Why small to midsize endowments shouldn’t follow the Ivy League

Large endowments, admired for their asset allocation strategies and long-term approaches, are often touted as the ideal model for other endowments. However, as evidenced by the 2016 NACUBO Commonfund Study of Endowments, small and midsize endowments need to take a different approach or risk continuing to see negative returns.

Small and midsize endowments face a number of different challenges and needs from large endowments. Smaller endowments typically have higher turnover on investment committees, less internal resources and fewer assets for leverage. These endowments aim to minimize operational costs and not stretch resources too thin, while still generating long-term returns that don't take on too much risk.

Instead of rote following of the Yale model, smaller endowments should consider the following factors to meet their own unique challenges.

Asset allocation

Large endowments typically invest in alternatives such as hedge funds, private equity and real assets. Due to their size, large endowments are able to commit significant assets to alternative investments, which enable them to negotiate fees on the higher-cost funds.

But alternative investments have costs that go beyond fees. They also tend to have higher risk, high minimums and, most importantly, they tend to be very illiquid. According to the NACUBO Commonfund study, institutions saw a negative return on investments in alternative strategies and international equities.

Smaller endowments don't have the luxury with liquidity.

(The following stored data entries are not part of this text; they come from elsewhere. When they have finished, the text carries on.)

(** One element of the list: the output list grows by one element, and
    nothing else that was in the store changes. *)
Lemma process_item_spec pl x g ys0 :
  g !! pl = Some (OList ys0) ->
  exists g' y,
    process_item (PRef pl) x g = Some (tt, g')
    /\ g' !! pl = Some (OList (ys0 ++ [y]))
    /\ item_rewritten (dom g) g' x y
    /\ dom g ⊆ dom g'
    /\ forall l, l ∈ dom g -> l ≠ pl -> g' !! l = g !! l.
Proof.
  intros Hpl. pose proof (in_dom_Some _ _ _ Hpl) as Hdom.
  unfold process_item, item_rewritten. destruct (as_str x) as [s|].
  - destruct (alloc_fresh (ORichText (attempt_to_parse_markdown s)) g)
      as [Ha Hfresh].
    set (l := fresh (dom g)) in *.
    assert (l ≠ pl) as Hne by (by intros ->).
    eexists _, (PRef l). split.
    { rewrite (bind_Some _ _ _ _ _ Ha). apply list_append_Some.
      by rewrite lookup_insert_ne. }
    split; [by rewrite lookup_insert_eq|].
    split.
    { exists l. split; [done|]. split; [done|].
      rewrite lookup_insert_ne by done. by rewrite lookup_insert_eq. }
    split; [rewrite !dom_insert_L; set_solver|].
    intros l' Hl' Hl'pl. rewrite !lookup_insert_ne; [done|by intros ->|done].
  - eexists _, x. split; [by apply list_append_Some|].
    split; [by rewrite lookup_insert_eq|].
    split; [done|].
    split; [rewrite !dom_insert_L; set_solver|].
    intros l' Hl' Hl'pl. by rewrite lookup_insert_ne.
Qed.

Lemma item_rewritten_transport D D' g g' x y :
  D ⊆ D' ->
  (forall l, l ∉ D' -> is_Some (g !! l) -> g' !! l = g !! l) ->
  item_rewritten D' g x y -> item_rewritten D g' x y.
Proof.
  intros HD Hg. unfold item_rewritten. destruct (as_str x); [|done].
  intros (l & -> & Hl & Hrt). exists l. split; [done|]. split; [set_solver|].
  rewrite Hg; [done|done|eauto].
Qed.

If small endowments are invested in alternatives, they need other sources to meet immediate spending needs for operating budgets, scholarships and other necessities. Instead of alternative investments, small and midsize endowments might be better served with a return to basics — a portfolio of low-cost, transparent, diversified funds.

Investment advisers

Institutions with less than $100 million to invest often cannot afford in-house expertise. There is a broad range of markets and asset classes that endowments can use, and investment officers need to be up-to-date on these options. However, investment officers already have multiple roles, so it can be difficult to stay informed on asset classes.

Without in-house expertise, small and midsize endowments should work with outside fiduciaries that serve as a true partner. Outside advisers need be more than a vendor, they should put the intent and needs of the endowment first, be willing to educate the investment committee and staff, help identify ways to reduce costs and possibly, even help attract new donations to increase the flow of cash.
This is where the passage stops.